La vida y la muerte son formas contrarias como lo par o lo impar, o el fuego y el
frio. El alma es principio de vida y nada tiene que ver con la muerte que es su
contrario. Por lo tanto, es inmortal y además dada su carencia de composición,
como se demostró en la prueba anterior, no puede disolverse como el cuerpo,
elemento compuesto material dado a la descomposición una vez acaecida la
muerte sobre él, Por lo que el alma por ser simple, espiritual es indestructible
como principio de vida.
— He aquí lo que queríamos sentar como base; que hay ciertas cosas, que, no
siendo contrarias a otras, las excluyen, lo mismo que si fuesen contrarias, como
el tres que, aunque no es contrario al número par, no lo consiente, lo desecha;
como el dos, que lleva siempre consigo algo contrario al número impar; como
el fuego, el frío y muchas otras. Mira ahora, si admitieras tú la siguiente
definición: no sólo lo contrario no consiente su contrario, sino que todo lo que
lleva consigo un contrario, al comunicarse con otra cosa, no consiente nada que
sea contrario al contrario que lleva en sí.

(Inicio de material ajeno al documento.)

(* ===== verification/InsertWitnesses.v ===== *)
(** * Guards of a small function

    The theorems of InsertFacts at a function with a masked load of four lanes
    and a store, and at one with a local array. *)

From Stdlib Require Import String.
From stdpp Require Import gmap sets strings.
From S2P Require Import Prelude GuardRules GuardRuns GuardScopes GuardInsert InsertFacts GuardPlaces.
From S2P Require Ledger.
Local Open Scope Z_scope.

(** Value 0 is a local of sixteen bytes, value 1 twelve bytes behind it, value
    2 a pointer argument. *)
#[export] Instance values : Values := {
  stripConstantOffsets v := match v with 1%nat => (0%nat, 12) | _ => (v, 0) end;
  getUnderlyingObject v := match v with 1%nat => 0%nat | _ => v end;
  objectOf v := match v with 0%nat => AllocaInst true (Some (mkSize 16 false)) | _ => OtherObject end;
  isKnownNonZero _ _ := false
}.

#[export] Instance addresses : Addresses := {
  addressSpace _ := 0;
  isConstantPointer _ := false;
  isGlobalValue _ := false;
  isAllocaInst v := bool_decide (v = 0%nat);
  stripCasts v := v;
  gepOf v := match v with 1%nat => Some (0%nat, Some 12) | _ => None end
}.

Definition place : location := mkLocation (mkFrame "f.c" "/src" 3 5 false) [].
Definition normalize (file directory : string) : string := file.

Definition vector : vectorType := mkVector (Some 4%nat) (mkSize 4 false).
Definition body : list memoryInst := [
  mkMemoryInst (MaskedLoad 2 3 vector) (Some place);
  mkMemoryInst (Store false 2 (mkSize 8 false) 8) (Some place);
  mkMemoryInst (Store false 1 (mkSize 4 false) 4) None
].

(** The third lane. *)
Lemma accesses_guarded_witness :
  ofDevice (MaskedLoad 2 3 vector) \/ isUnsafe normalize None (Some place) = true \/ insideNamed (BytesBehind 2 8) (inr (LaneBytes 3 2 4))
  \/ exists here m, snd (insertGuards normalize None "f" None body) !! 0%nat = Some here /\ m ∈ here /\ guards (BytesBehind 2 8) (inr (LaneBytes 3 2 4)) m.
Proof.
  apply (accesses_guarded normalize None "f" None body 0 (mkMemoryInst (MaskedLoad 2 3 vector) (Some place)) (BytesBehind 2 8) (inr (LaneBytes 3 2 4)));
    [reflexivity|exact (touches_masked_load 2 3 vector 2 4 eq_refl ltac:(lia))|reflexivity|exact I|discriminate].
Defined.

Definition ledger : Ledger.Ledger.EnforcementLedger :=
  default Ledger.Ledger.emptyLedger (fst (insertGuards normalize None "f" (Some Ledger.Ledger.emptyLedger) body)).
Definition inserts : list (list inserted) := snd (insertGuards normalize None "f" (Some Ledger.Ledger.emptyLedger) body).

(** The store's guard has the fifth row; the local's needs none. *)
Lemma rows_name_guards_witness :
  nth 2 inserts [] = []
  /\ exists x, Ledger.Ledger.rows ledger !! Z.to_nat 4 = Some x /\ describes normalize "f" (Some place) (InsertedGuard (AddressOf 2) 8 769 None 4) x.
Proof.
  split; [vm_compute; reflexivity|].
  apply (rows_name_guards normalize None "f" Ledger.Ledger.emptyLedger body ledger inserts 1
           (mkMemoryInst (Store false 2 (mkSize 8 false) 8) (Some place)) [InsertedGuard (AddressOf 2) 8 769 None 4] (InsertedGuard (AddressOf 2) 8 769 None 4) 4);
    [vm_compute; reflexivity|vm_compute; intros; discriminate|reflexivity|vm_compute; reflexivity|apply list_elem_of_here|reflexivity].
Defined.

Lemma guard_read_back_witness :
  match insertGuard (AddressOf 2) 8 (2 ^ 3) 1 (Some 2%nat) 4 with
  | InsertedGuard _ width' flags base row' =>
    exists a, accessOf (markerOfGuard 9 2 width' flags base row') = Some a
      /\ a_marker a = 9%nat /\ a_kind a = KGuard /\ a_pointer a = 2%nat /\ a_width a = 8 /\ a_length a = None /\ a_alignment a = 2 ^ 3
      /\ a_write a = true /\ a_pruned a = false /\ a_nullBase a = Some 2%nat /\ a_row a = 4 /\ a_state a = SGuard
  | _ => False
  end.
Proof. apply (guard_read_back 9 2 8 3 true (Some 2%nat) 4); lia. Defined.

(** A guard of the local's last four bytes, in its scope; and the same behind
    its end. *)
Definition f : function := [
  mkBlock [mkInstruction 0 (IntrinsicInst (lifetime_start 0) true) true; mkInstruction 1 (CallBase (Some MarkerGuard) true) true;
           mkInstruction 2 (IntrinsicInst (lifetime_end 0) true) true; mkInstruction 3 (CallBase (Some MarkerGuard) true) true] []
].

(** The guard in scope is taken away, the one behind the scope's end stays. *)
Definition early : markerCall := markerOfGuard 1 1 4 513 None 0.
Definition late : markerCall := markerOfGuard 3 1 4 513 None 0.

Lemma prune_exact_witness :
  let f1 := fst (addScopes (dropScopes true f) 10) in
  snd (fst (pruneGuards false f 10 [early; late])) = [late]
  /\ insideInScope f1 early /\ ~ insideInScope f1 late.
Proof.
  intros f1. split; [vm_compute; reflexivity|].
  destruct (pruneGuards false f 10 [early; late]) as [[[f' next'] left] copies] eqn:E.
  pose proof (prune_exact false f 10 [early; late] f' next' left copies E) as [[_ Hleft] _].
  assert (El : left = [late]) by (vm_compute in E; by injection E). rewrite El in Hleft. split.
  - destruct (pruned f1 early) eqn:Ep; [by apply pruned_inside|]. vm_compute in Ep. discriminate Ep.
  - intros Hin. destruct (proj1 (Hleft late) (list_elem_of_here _ _)) as [_ Hno]. by apply Hno.
Defined.

(** ** A check before a loop *)

Module Before.
(** The access is in the loop of block 1; its root is an argument. *)
Definition f : function := [
  mkBlock [mkInstruction 0 OtherInst true; mkInstruction 1 OtherInst true] [1]%nat;
  mkBlock [mkInstruction 5 (CallBase (Some MarkerGuard) true) true] [1; 2]%nat;
  mkBlock [] []
].

Definition idom (b : nat) : option nat := match b with 1%nat => Some 0%nat | 2%nat => Some 1%nat | _ => None end.
Definition loopDepth (b : nat) : nat := match b with 1%nat => 1%nat | _ => 0%nat end.

Lemma along l b : path f l b -> (b <= 2)%nat /\ forall a, (a <= b)%nat -> a ∈ l.
Proof.
  induction 1 as [|l b b' Hp [Hb IH] Hs].
  - split; [lia|]. intros a Ha. replace a with 0%nat by lia. apply list_elem_of_here.
  - assert (Hs' : (b = 0 /\ b' = 1 \/ b = 1 /\ b' = 1 \/ b = 1 /\ b' = 2)%nat).
    { destruct b as [|[|[|b]]]; cbn in Hs; [| | |lia]; apply list_elem_of_In in Hs; cbn in Hs; intuition lia. }
    split; [lia|]. intros a Ha. destruct (decide (a = b')) as [->|]; [apply list_elem_of_here|]. apply list_elem_of_further, IH. lia.
Qed.

Lemma chain a b : (a <= b)%nat -> dominates f a b.
Proof. intros Hab l Hl. apply along in Hl as [_ Hl]. by apply Hl. Qed.

Lemma dominators_fine : dominators_ok f idom Nat.min.
Proof.
  split.
  - intros [|[|[|b]]] a Ha; try done; injection Ha as <-; apply chain; lia.
  - intros a [|[|[|b]]] above Hd Hne Hi; try done; injection Hi as <-.
    + assert (Hp : path f [1; 0]%nat 1) by (eapply path_edge; [apply path_entry|apply list_elem_of_here]).
      apply Hd in Hp. apply list_elem_of_In in Hp. cbn in Hp. apply chain. intuition lia.
    + assert (Hp : path f [2; 1; 0]%nat 2).
      { eapply (path_edge f [1; 0]%nat 1); [eapply path_edge; [apply path_entry|apply list_elem_of_here]|]. apply list_elem_of_further, list_elem_of_here. }
      apply Hd in Hp. apply list_elem_of_In in Hp. cbn in Hp. apply chain. intuition lia.
  - exists (fun b => Nat.min b 2). split; [cbn; lia|]. intros [|[|[|b]]] a Ha; try done; injection Ha as <-; cbn; lia.
  - intros a b. split; apply chain; lia.
  - intros d a b Ha Hb. destruct (Nat.min_dec a b) as [->| ->]; done.
Qed.

Lemma load_placed_witness :
  placeLoad f idom Nat.min loopDepth None [(1, 5)]%nat = Some (0, 1)%nat
  /\ exists block k, placeLoad f idom Nat.min loopDepth None [(1, 5)]%nat = Some (block, k)
       /\ (forall d, None = Some d -> dominates f d block)
       /\ (loopDepth block <= 0 \/ idom block = None)%nat
       /\ forall b m, (b, m) ∈ [(1, 5)]%nat -> dominates f block b
            /\ (b = block -> forall j i, instrAt f b j = Some i -> i_id i = m -> (k <= j)%nat).
Proof.
  split; [vm_compute; reflexivity|]. apply (load_placed f idom Nat.min loopDepth dominators_fine None [(1, 5)]%nat); done.
Defined.

Lemma overlap_exact_witness :
  overlapTest 4096 4104 16 = true
  /\ (overlapTest 4096 4104 16 = true <-> 4096 <> 4104 /\ exists a, 4096 <= a < 4096 + 16 /\ 4104 <= a < 4104 + 16).
Proof. split; [reflexivity|]. apply (overlap_exact 4096 4104 16); lia. Defined.
End Before.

Piénsalo bien, porque no se pierde el tiempo en repetirlo muchas veces. El cinco
no será nunca compatible con la idea de par; como el diez, que es dos veces
aquel, no lo será nunca con la idea de impar; y este dos, aunque su contraria no
sea la idea de lo impar, no admitirá, sin embargo, la idea de lo impar, como no
consentirán nunca idea de lo entero las tres cuartas partes, la tercera parte, ni
las demás fracciones; si es cosa que me has entendido y estás de acuerdo
conmigo en este punto. …..
Ahora bien; voy a reasumir mis primeras preguntas: y tú, al responderme, me
contestarás, no en forma idéntica a ellas, sino en forma diferente, según el
ejemplo que voy a ponerte; porque además de la manera de responder que
hemos usado, que es segura, hay otra que no lo es menos; puesto que si me
preguntases qué es lo que produce el calor en los cuerpos, yo no te daría la
respuesta, segura sí, pero necia, de que es el calor; sino que, de lo que acabamos
de decir, deduciría una respuesta más acertada, y te diría: es el fuego; y si me
preguntas qué es lo que hace que el cuerpo esté enfermo, te respondería que no
es la enfermedad, sino la fiebre. Si me preguntas qué es lo que constituye lo
impar, no te responderé la imparidad, sino la unidad; y así de las demás cosas.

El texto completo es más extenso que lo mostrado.